Some officials who have argued in favor of trading Anas Haqqani hope the move would be seen as a dramatic enough demonstration that the Haqqani wing would fully consent to scaling back their attacks across Afghanistan.
The two professors were abducted in August 2016 by gunmen while they were traveling in their car. Shortly after they were kidnapped, Navy SEAL team members tried to rescue them from a remote compound in eastern Afghanistan. But the commandos missed the hostages by hours, officials said. In April, the military made another rescue attempt along Afghanistan’s eastern border with Pakistan but narrowly missed them again, officials said.
In a 2017 statement, the Taliban said Mr. King had heart and kidney problems. In a video, one of two that the militants released, Mr. Weeks pleaded with President Trump to save him: “If we stay here for much longer, we will be killed. I don’t want to die here.”
Mr. King’s illness was worsening, and he sometimes lost consciousness, according to the Taliban. “We have tried to treat from him time to time, but we do not have medical facilities as we are in a war situation,” the statement said.
Mr. Trump has made freeing American hostages a priority. The administration has managed to free about 10 hostages held in captivity overseas, using diplomatic leverage or relying on countries such as France and the United Arab Emirates to carry out high-risk military raids in Africa and Yemen. Robert C. O’Brien, Mr. Trump’s national security adviser, continues to ensure these cases receive a high level of attention. Mr. O’Brien was previously the State Department’s special presidential envoy for hostage affairs.

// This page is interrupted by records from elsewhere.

(** The laws of an instance: fields come back one by one. *)
Ltac solve_pod_law :=
  intros x; destruct x; cbn [pod_of pod_val v_nth v_seq nth v_int v_f64];
  rewrite ?ints_v_ints, ?pods_v_pods, ?pod_of_val; reflexivity.
Ltac solve_pod_val_of ty :=
  intros [| |l] Hv; [done|done|]; unfold ty in Hv; cbn [val_ok fields_ok] in Hv;
  repeat (destruct l as [|? l]; cbn [val_ok fields_ok] in Hv;
          [first [contradiction|clear Hv]|first [contradiction|destruct Hv as [? Hv]]]);
  cbn [pod_of pod_val v_nth v_seq nth];
  repeat (match goal with
      | |- VSeq _ = VSeq _ => f_equal
      | |- _ :: _ = _ :: _ => f_equal
      | |- VInt _ = _ => eapply int_val_of; eassumption
      | |- VF64 _ = _ => eapply f64_val_of; eassumption
      | |- v_ints _ = _ => eapply ints_val_of; eassumption
      | |- v_pods _ = _ => eapply pods_val_of; eassumption
      | |- pod_val _ = _ => eapply pod_val_of; eassumption
      | |- [] = [] => reflexivity
      end).
Ltac solve_ty_ok := cbn; repeat split; lia.

(** ** Values in range

    [int_in_range] at the sizes the structs use, so that the width of an
    integer expression is found by [eauto with machine pod]. *)
Arguments int_in_range : simpl never.
Arguments wrapping_add : simpl never.
Arguments saturating_add : simpl never.

Lemma int_u8 z : is_u8 z -> int_in_range 1 false z.
Proof. exact id. Qed.
Lemma int_u16 z : is_u16 z -> int_in_range 2 false z.
Proof. exact id. Qed.
Lemma int_u32 z : is_u32 z -> int_in_range 4 false z.
Proof. exact id. Qed.
Lemma int_u64 z : is_u64 z -> int_in_range 8 false z.
Proof. exact id. Qed.
Lemma int_i32 z : is_i32 z -> int_in_range 4 true z.
Proof. exact id. Qed.

Lemma ints_u8_ok l : Forall is_u8 l <-> Forall (val_ok CU8) (map VInt l).
Proof. rewrite Forall_fmap. split; intros H; (eapply Forall_impl; [exact H|]); intros z Hz; exact Hz. Qed.
Lemma ints_u64_ok l : Forall is_u64 l <-> Forall (val_ok CU64) (map VInt l).
Proof. rewrite Forall_fmap. split; intros H; (eapply Forall_impl; [exact H|]); intros z Hz; exact Hz. Qed.

Create HintDb pod.
#[export] Hint Resolve int_u8 int_u16 int_u32 int_u64 int_i32 : pod.

Lemma length_ints (l : list Z) n : length l = n -> length (map VInt l) = n.
Proof. by rewrite length_map. Qed.
Lemma ints_u8_val l : Forall is_u8 l -> Forall (val_ok CU8) (map VInt l).
Proof. apply ints_u8_ok. Qed.
Lemma ints_u64_val l : Forall is_u64 l -> Forall (val_ok CU64) (map VInt l).
Proof. apply ints_u64_ok. Qed.
#[export] Hint Resolve length_ints ints_u8_val ints_u64_val : pod.
#[export] Hint Extern 1 (int_in_range _ _ 0) => (split; vm_compute; congruence) : pod.
#[export] Hint Extern 1 (int_in_range _ _ 1) => (split; vm_compute; congruence) : pod.
Lemma zeros_u8_val n : Forall is_u8 (replicate n 0).
Proof. by apply Forall_replicate. Qed.
Lemma zeros_u64_val n : Forall is_u64 (replicate n 0).
Proof. by apply Forall_replicate. Qed.
#[export] Hint Resolve length_replicate zeros_u8_val zeros_u64_val : pod.

(** The fields of a well-formed record, one by one. *)
Ltac pod_unfold :=
  unfold pod_wf in *; cbn [pod_val pod_ty] in *; cbn -[is_u8 is_u32 is_u64 replicate] in *.
Ltac split_conj := repeat match goal with |- _ /\ _ => split end.
Ltac solve_pod :=
  pod_unfold; destruct_and?; split_conj; try exact I; try assumption; eauto 6 with machine pod.
Definition wexec (a : wact) (s : wsys) : option wsys :=
  match a, ws_phase s, ws_rd s with
  | Begin snap, WIdle, _ =>
      if (length snap =? size)%nat then
        let s1 := wrapping_add (ws_local_seq s) 1 in
        let '(m, v) := v_store true SEQ_OFFSET s1 (ws_mem s) (ws_writer s) in
        Some (s <| ws_local_seq := s1 |> <| ws_mem := m |> <| ws_writer := fence_release v |>
                <| ws_phase := WCopying snap (body_offsets size) |>)
      else None
  | Put i, WCopying snap todo, _ =>
      if bool_decide (i ∈ todo) then
        let '(m, v) := v_store false i (nth i snap 0) (ws_mem s) (ws_writer s) in
        Some (s <| ws_mem := m |> <| ws_writer := v |> <| ws_phase := WCopying snap (without i todo) |>)
      else None
  | Finish, WCopying snap [], _ =>
      let s2 := wrapping_add (ws_local_seq s) 1 in
      let '(m, v) := v_store true SEQ_OFFSET s2 (ws_mem s) (fence_release (ws_writer s)) in
      Some (s <| ws_local_seq := s2 |> <| ws_mem := m |> <| ws_writer := v |>
              <| ws_phase := WIdle |> <| ws_pub ::= fun l => l ++ [snap] |>)
  | Seq1 t, _, RLoop attempt out =>
      match v_load true SEQ_OFFSET t (ws_mem s) (ws_reader s) with
      | Some (seq1, v) => Some (s <| ws_reader := v |> <| ws_rd := after_seq1 size attempt seq1 out |>)
      | None => None
      end
  | Get i t, _, RCopy attempt seq1 todo out =>
      if bool_decide (i ∈ todo) then
        match v_load false (place i) t (ws_mem s) (ws_reader s) with
        | Some (z, v) =>
            Some (s <| ws_reader := v |>
                    <| ws_rd := RCopy attempt seq1 (without i todo) (<[i := byte_at i z]> out) |>)
        | None => None
        end
      else None
  | Seq2 t, _, RCopy attempt seq1 [] out =>
      match v_load true SEQ_OFFSET t (ws_mem s) (if fence then fence_acquire (ws_reader s) else ws_reader s) with
      | Some (seq2, v) => Some (s <| ws_reader := v |> <| ws_rd := after_seq2 attempt seq1 seq2 out |>)
      | None => None
      end
  | Again, _, (ROk _ _ | RBudget) => Some (s <| ws_rd := RLoop 0 (replicate size 0) |>)
  | _, _, _ => None
  end.

(** The segment as [create] leaves it, opened by a reader afterwards. *)
Definition wstart : wsys :=
  {| ws_mem := fun l => [{| m_val := if in_body l then nth l (init_empty size) 0 else 0; m_view := vbot |}];
     ws_writer := tview_bot; ws_local_seq := 0; ws_phase := WIdle; ws_pub := [];
     ws_reader := tview_bot; ws_rd := RLoop 0 (replicate size 0) |}.

Fixpoint wrun (l : list wact) (s : wsys) : option wsys :=
  match l with
  | [] => Some s
  | a :: l => match wexec a s with Some s => wrun l s | None => None end
  end.

(** The publishes that have begun, the last one perhaps not complete. *)
Definition started (s : wsys) : list (list Z) :=
  ws_pub s ++ match ws_phase s with WCopying snap _ => [snap] | WIdle => [] end.
End Machine.

(** ** Lemmas: memory and views *)

Lemma append_eq l x m : append l x m l = m l ++ [x].
Proof. unfold append. by rewrite Nat.eqb_refl. Qed.
Lemma append_ne l l' x m : l' <> l -> append l x m l' = m l'.
Proof. intros. unfold append. by rewrite (proj2 (Nat.eqb_neq _ _)). Qed.
Lemma append_keeps l x m l' t y : m l' !! t = Some y -> append l x m l' !! t = Some y.
Proof.
  intros H. unfold append. case_match; [|done]. by apply lookup_app_l_Some.
Qed.
Lemma append_lookup l x m l' t y :
  append l x m l' !! t = Some y -> m l' !! t = Some y \/ l' = l /\ t = length (m l) /\ y = x.
Proof.
  destruct (decide (l' = l)) as [->|Hn]; [|rewrite append_ne by done; by left].
  rewrite append_eq. intros [H|[Hl H]]%lookup_app_Some; [by left|].
  apply list_lookup_singleton_Some in H as [Ht ->]. right. split; [done|]. split; [lia|done].
Qed.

But other high-profile hostages remain intractable problems for this administration, as they were in previous ones. The White House has been unable to win the freedom of Robert Levinson, the former F.B.I. agent and C.I.A. analyst who was abducted in Iran in 2007, or Austin Tice, an American journalist who disappeared in Syria in 2012.
Another American held hostage, Caitlan Coleman, and her family were rescued by the Pakistani military in October 2017. She and her Canadian husband, Joshua Boyle, had been held for five years. The two were abducted by the Haqqani network while backpacking in Afghanistan. Ms. Coleman had three children while in captivity, but a fourth apparently died.
Another American, Paul E. Overby Jr., who disappeared in Afghanistan, is believed to be dead. Mr. Overby, who was 76 at the time and from Massachusetts, disappeared in Khost Province in May 2014 while trying to interview the leader of the Haqqani network. Mr. Overby had traveled repeatedly to Afghanistan and had written a book, “Holy Blood,” about the Soviet occupation of Afghanistan.
Last year, the F.B.I. offered a $1 million reward for information about Mr. King and Mr. Overby.
Officials are also hoping as part of the peace talks that the Taliban might be able to provide information about Cydney Mizell, an aid worker. She was abducted in Kandahar in 2008 as she drove to work, and was later killed. Her body was never recovered.
Mr. King was born in Norristown, Pa., and grew up in suburban Philadelphia, a family member said. He attended the University of Miami, where he wrote for the school newspaper and studied communications. He later taught in Cambodia, Libya and Iraq. He first worked at the American University in Kabul in 2008, spending two years teaching English and returned to the country in 2014.